Kalau Indonesia biasanya hanya mengekspor 120 ribu ton kopi,
maka kini pemerintah mengusahakan agar ekspor kopi bisa mencapai
160 ribu atau 90% dari seluruh produksi. Yang lebih penting
tentunyaadalah mengusahakan agar kenaikan harga kopi di luar
negeri ini bisa dinikmati petani kopi dan bukan tengkulak atau
eksportir saja. Syukurlah kalai betul berita yang sampai dari
pedalaman Sumatera Selatan menyebutkan bahwa petani kopi sudah
mengetahui situasi sebenarnya dan bahkan mereka sanggup
mendiktekan harganya kepada eksportir kopi yang datang dari luar
Karena ulah" petani ini banyak eksportir yang kelabakan.Kontrak
penjualan sudah ditandatangani dengan pembeli di luar negeri
berdasarkan harga lama. Tapi petani kopi tak mau lagi menjualnya
pada tingkat harga itu. Hanya yang dikhawatirkan adalah
dipetiknya buah kopi yang masih muda hanya untuk mengejar harga
yang sedang naik. Kalau sampai terjadi bisa celaka: mutu kopi
ekspor merosot dan lagi-lagi reputasi Indonesia menjadi tarohan.
Tak ada jalan bagi pemerintah selain menanti bulun Juli saat
panen kopi mencapai puncaknya,untuk menyadarkan petani kopi agar
tak buru-buru memetik buah kopinya begitu saja.

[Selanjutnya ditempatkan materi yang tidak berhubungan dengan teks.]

(** * YT Subscriptions Cleaner: the fetch pipeline of [youtubeApi.js] and [limiter.js]

    A shallow embedding of the background worker's fetch logic:
    - [fetchJsonWithRetry]: exponential backoff on 403/429;
    - [isFresh], [daysAgo]: cache freshness and age computation;
    - [fetchLastUploadDates]: cache partition, batched [channels.list],
      concurrency-limited [playlistItems.list], result aggregation;
    - [createLimiter]: the concurrency limiter.

    Conventions.  JavaScript numbers that hold integers (HTTP status codes,
    epoch milliseconds, delays, ages in days) are [Z]; they stay below 2^53
    in magnitude, where the arithmetic of the code is exact.  An ISO-8601
    date string is
    represented by the instant it denotes, in epoch milliseconds: such a
    string is never empty, hence always truthy, and [new Date(s).getTime()]
    is the instant itself.  [null] and [undefined] are [None].

    Objects.  The contents of [chrome.storage.local] are a [gmap] over
    [string] keys.  [results] and [playlistIdMap] are object literals, which
    inherit from [Object.prototype]: [k in o] also holds for the names in
    [JsObject.inherited], and an assignment to [o["__proto__"]] sets the
    prototype of [o] instead of creating a property.  [results] is the
    [gmap] of its own properties, in which the key "__proto__" holds the
    object that was made its prototype, if any ([ownProperties] leaves it
    out); [playlistIdMap] is a [PlaylistIdMap].

    Asynchrony.  Steps 1 and 2 of [fetchLastUploadDates] await one thing at
    a time, so they are a function of the clock, the cache and the
    responses of the network in the order of the requests.  Step 3 runs
    tasks concurrently: it is a transition system whose transitions are the
    turns of the event loop, each the completion of what one task awaits,
    run until that task awaits again; the response, and the time elapsed,
    come with the event.  [chrome.storage.local.get] and [set] are taken to
    succeed. *)

From Stdlib Require Import ZArith Lia Ascii.
From stdpp Require Import gmap strings list fin_maps pretty.

Open Scope Z_scope.

(* ===================================================================== *)
(** ** JavaScript string helpers *)
(* ===================================================================== *)

Module JsString.

(** [c.toLowerCase()] on one code unit; only A-Z can map to the letters
    of the needle searched for below, so the ASCII table suffices. *)
Definition lowerChar (c : ascii) : ascii :=
  let n := nat_of_ascii c in
  if ((65 <=? n) && (n <=? 90))%nat then ascii_of_nat (n + 32) else c.

Fixpoint toLowerCase (s : string) : string :=
  match s with
  | EmptyString => EmptyString
  | String c s' => String (lowerChar c) (toLowerCase s')
  end.

Fixpoint startsWith (needle s : string) : bool :=
  match needle, s with
  | EmptyString, _ => true
  | String a n', String b s' => if decide (a = b) then startsWith n' s' else false
  | String _ _, EmptyString => false
  end.

(** [s.includes(needle)] *)
Fixpoint includes (needle s : string) : bool :=
  startsWith needle s ||
  match s with
  | EmptyString => false
  | String _ s' => includes needle s'
  end.

(** JavaScript truthiness of a string-or-nullish value. *)
Definition truthy (v : option string) : bool :=
  match v with
  | Some s => negb (String.eqb s "")
  | None => false
  end.

(** Declarative reading of [includes]: the needle occurs somewhere. *)
Definition occursIn (needle s : string) : Prop :=
  ∃ pre post : string, s = pre +:+ needle +:+ post.

End JsString.

(* ===================================================================== *)
(** ** Object literals used as dictionaries *)
(* ===================================================================== *)

Module JsObject.

(** The names of the properties of [Object.prototype].  An object literal
    inherits them: [k in {}] holds for each of these names. *)
Definition inherited : list string :=
  [ "constructor"; "__defineGetter__"; "__defineSetter__"; "hasOwnProperty";
    "__lookupGetter__"; "__lookupSetter__"; "isPrototypeOf"; "propertyIsEnumerable";
    "toString"; "valueOf"; "__proto__"; "toLocaleString" ].

End JsObject.

(** A string that is not the name of a property of [Object.prototype];
    channel ids, which start with "UC", are of this kind. *)
Definition ordinary (k : string) : Prop := k ∉ JsObject.inherited.

#[global] Instance ordinary_dec k : Decision (ordinary k).
Proof. unfold ordinary. apply _. Defined.

(* ===================================================================== *)
(** ** Data model *)
(* ===================================================================== *)

(** status values: "ok" | "no_uploads" | "api_error" | "quota_exceeded" *)
Inductive Status := ok | no_uploads | api_error | quota_exceeded.

#[global] Instance Status_eq_dec : EqDecision Status.
Proof. solve_decision. Defined.

(** The fields of a response item that the code reads, plus [publishedAt],
    the field the comment at the extraction site names as fallback. *)
Record Item := {
  item_id : string;                          (* item.id *)
  relatedPlaylists_uploads : option string;  (* item.contentDetails?.relatedPlaylists?.uploads *)
  videoPublishedAt : option Z;               (* item.contentDetails?.videoPublishedAt *)
  publishedAt : option Z;                    (* publishedAt *)
}.

(** A parsed JSON body: [data.items] and [body?.error?.message]. *)
Record Body := {
  items : option (list Item);
  error_message : option string;
}.

(** What reading the body gives: a parsed object, or an exception with its
    message ([r.json()] rejects, or the body is JSON [null]). *)
Inductive BodyRead :=
  | Parsed (b : Body)
  | Unreadable (msg : string).

(** What [await fetch(url)] gives: a response, or a rejection. *)
Inductive Response :=
  | Http (status : Z) (body : BodyRead)
  | NetworkError (msg : string).

(** [r.ok]: the status is in the range 200-299. *)
Definition r_ok (status : Z) : bool := (200 <=? status) && (status <=? 299).

(** The [Error] thrown by [fetchJsonWithRetry], with the two properties it
    sets; exceptions of other origin have neither. *)
Record JsError := {
  message : string;
  err_status : option Z;
  isQuota : bool;
}.

Inductive Outcome :=
  | Returned (data : option Body)   (* [None]: the function returned [undefined] *)
  | Thrown (e : JsError).

(** [const status = e.isQuota ? "quota_exceeded" : "api_error";] *)
Definition classify (e : JsError) : Status :=
  if isQuota e then quota_exceeded else api_error.

(* ===================================================================== *)
(** ** fetchJsonWithRetry *)
(* ===================================================================== *)

Module Retry.

Definition maxRetries : nat := 3.       (* default argument, used by every caller *)
Definition initialDelay : Z := 1000.    (* let delay = 1000 *)

Definition isRateLimit (status : Z) : bool := (status =? 403) || (status =? 429).

(** [body?.error?.message], with [body = await r.json().catch(() => ({}))] *)
Definition apiMessage (body : BodyRead) : option string :=
  match body with
  | Parsed b => error_message b
  | Unreadable _ => None
  end.

(** The error built at the end of the loop body. *)
Definition httpError (status : Z) (body : BodyRead) : JsError :=
  let apiMsg := apiMessage body in
  {| message := if JsString.truthy apiMsg            (* apiMsg || `HTTP_${r.status}` *)
                then default "" apiMsg
                else "HTTP_" +:+ pretty status;
     err_status := Some status;
     isQuota := (status =? 403) &&
                match apiMsg with
                | Some m => JsString.includes "quota" (JsString.toLowerCase m)
                | None => false
                end |}.

(** One pass through the loop body once [fetch] has settled. *)
Inductive Attempt :=
  | Settle (o : Outcome)
  | Backoff.                            (* sleep(delay); delay *= 2; continue *)

Definition afterFetch (maxRetries attempt : nat) (r : Response) : Attempt :=
  match r with
  | NetworkError msg =>
      Settle (Thrown {| message := msg; err_status := None; isQuota := false |})
  | Http status body =>
      if r_ok status then
        match body with
        | Parsed b => Settle (Returned (Some b))
        | Unreadable msg =>
            Settle (Thrown {| message := msg; err_status := None; isQuota := false |})
        end
      else if isRateLimit status && (attempt <? maxRetries)%nat then Backoff
      else Settle (Thrown (httpError status body))
  end.

(** The outcome of one call, the delays slept and the number of requests. *)
Record Run := {
  outcome : Outcome;
  sleeps : list Z;
  requests : nat;
}.

(** [for (let attempt = 0; attempt <= maxRetries; attempt++)]; [fuel]
    counts the iterations left, [net n] is the response to the [n]-th
    request made on the network. *)
Fixpoint loop (net : nat → Response) (maxRetries fuel attempt : nat) (delay : Z)
    (n : nat) (slept : list Z) (sent : nat) : Run :=
  match fuel with
  | O => {| outcome := Returned None; sleeps := slept; requests := sent |}
  | S fuel' =>
      match afterFetch maxRetries attempt (net n) with
      | Settle o => {| outcome := o; sleeps := slept; requests := S sent |}
      | Backoff =>
          loop net maxRetries fuel' (S attempt) (delay * 2) (S n)
               (slept ++ [delay]) (S sent)
      end
  end.

Definition fetchJsonWithRetry (net : nat → Response) (n : nat) : Run :=
  loop net maxRetries (S maxRetries) 0 initialDelay n [] 0.

(** A 403 or a 429. *)
Definition rateLimited (r : Response) : Prop :=
  ∃ st body, r = Http st body ∧ (st = 403 ∨ st = 429).

(** The response that settled the call. *)
Definition lastResponse (net : nat → Response) (n : nat) (run : Run) : Response :=
  net (n + length (sleeps run))%nat.

End Retry.

(* ===================================================================== *)
(** ** createLimiter *)
(* ===================================================================== *)

(** The limiter's own variables are [active] and [queue].  The promises it
    hands out are the entries of [jobs], indexed in submission order: a
    queue entry is the index of its job, standing for [{fn, resolve,
    reject}].  [P] is what a started job is doing, [V] and [E] are what it
    resolves or rejects with. *)
Module Limiter.
Section Jobs.
Context {P V E : Type}.

Inductive Job :=
  | Waiting                 (* in [queue], [fn] not called yet *)
  | Running (p : P)         (* [fn()] called, its promise pending *)
  | Resolved (v : V)
  | Rejected (e : E).

Record State := {
  concurrency : Z;
  active : Z;
  queue : list nat;
  jobs : list Job;
}.

Definition createLimiter (concurrency : Z) : State :=
  {| concurrency := concurrency; active := 0; queue := []; jobs := [] |}.

(** [next()]: returns the job it started, if any; [start] is the state
    of a job right after [fn()] has been called. *)
Definition next (start : P) (s : State) : State * option nat :=
  match queue s with
  | [] => (s, None)
  | i :: rest =>
      if concurrency s <=? active s then (s, None)
      else ({| concurrency := concurrency s;
               active := active s + 1;
               queue := rest;
               jobs := <[i := Running start]> (jobs s) |}, Some i)
  end.

(** [limit(fn)]: [queue.push({fn, resolve, reject}); next();] *)
Definition limit (start : P) (s : State) : State * option nat :=
  next start {| concurrency := concurrency s;
                active := active s;
                queue := queue s ++ [length (jobs s)];
                jobs := jobs s ++ [Waiting] |}.

Inductive Settlement := Fulfil (v : V) | Reject (e : E).

Definition settled (o : Settlement) : Job :=
  match o with Fulfil v => Resolved v | Reject e => Rejected e end.

(** The promise of the running job [i] settles with [o]:
    [.then(resolve).catch(reject).finally(() => { active--; next(); })] *)
Definition settle (start : P) (i : nat) (o : Settlement) (s : State)
    : option (State * option nat) :=
  match jobs s !! i with
  | Some (Running _) =>
      Some (next start {| concurrency := concurrency s;
                          active := active s - 1;
                          queue := queue s;
                          jobs := <[i := settled o]> (jobs s) |})
  | _ => None
  end.

(** The running job [i] moves on to its next suspension point. *)
Definition advance (i : nat) (p : P) (s : State) : State :=
  {| concurrency := concurrency s;
     active := active s;
     queue := queue s;
     jobs := <[i := Running p]> (jobs s) |}.

Definition isRunning (j : Job) : bool :=
  match j with Running _ => true | _ => false end.

Definition isWaiting (j : Job) : bool :=
  match j with Waiting => true | _ => false end.

Definition isSettled (j : Job) : bool :=
  match j with Resolved _ | Rejected _ => true | _ => false end.

(** Number of jobs in flight. *)
Definition inFlight (s : State) : nat :=
  sum_list_with (λ j, if isRunning j then 1%nat else 0%nat) (jobs s).

(** The jobs started so far are the first [k] submitted. *)
Definition startedPrefix (s : State) (k : nat) : Prop :=
  (k ≤ length (jobs s))%nat ∧
  ∀ i j, jobs s !! i = Some j → (isWaiting j = true ↔ (k ≤ i)%nat).

(** The limiter's variables agree with the promises it handed out. *)
Definition consistent (s : State) : Prop :=
  active s = Z.of_nat (inFlight s) ∧
  (active s ≤ concurrency s ∨ active s = 0) ∧
  ∃ k, startedPrefix s k ∧ queue s = seq k (length (jobs s) - k).

(** ... and no job waits while there is room. *)
Definition wf (s : State) : Prop :=
  consistent s ∧ (queue s ≠ [] → concurrency s ≤ active s).

(** What a client can do with a limiter. *)
Inductive Op :=
  | Submit
  | Finish (i : nat) (o : Settlement)
  | Step (i : nat) (p : P).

Bagaimana pun juga, kenaikan harga komoditi ekspor utama ini
merupakan angin baik bagi Indonesia sesudah jenuh dengan krisis
Pertamina. Ditambah janji Caltex untuk menyetor US$ I lagi dari
setiap barrel minyak yang dijualnya ke kas negara, yang mungkin
akan disusul oleh maskapai minyak lainnya, maka ekspor Indonesia
tahun ini punya kans besar untuk bangkit kembali sesudah
terpukul tahun lalu. Angka-angka ekspor selama kwartal pertama
1976 sudah menunjukkan tendensi ke situ. Ekspor seluruhnya
selama periode itu mencapai US$ 1591 juta, atu kenaikan sebesar
21% dari kwartal yang sama tahun lalu.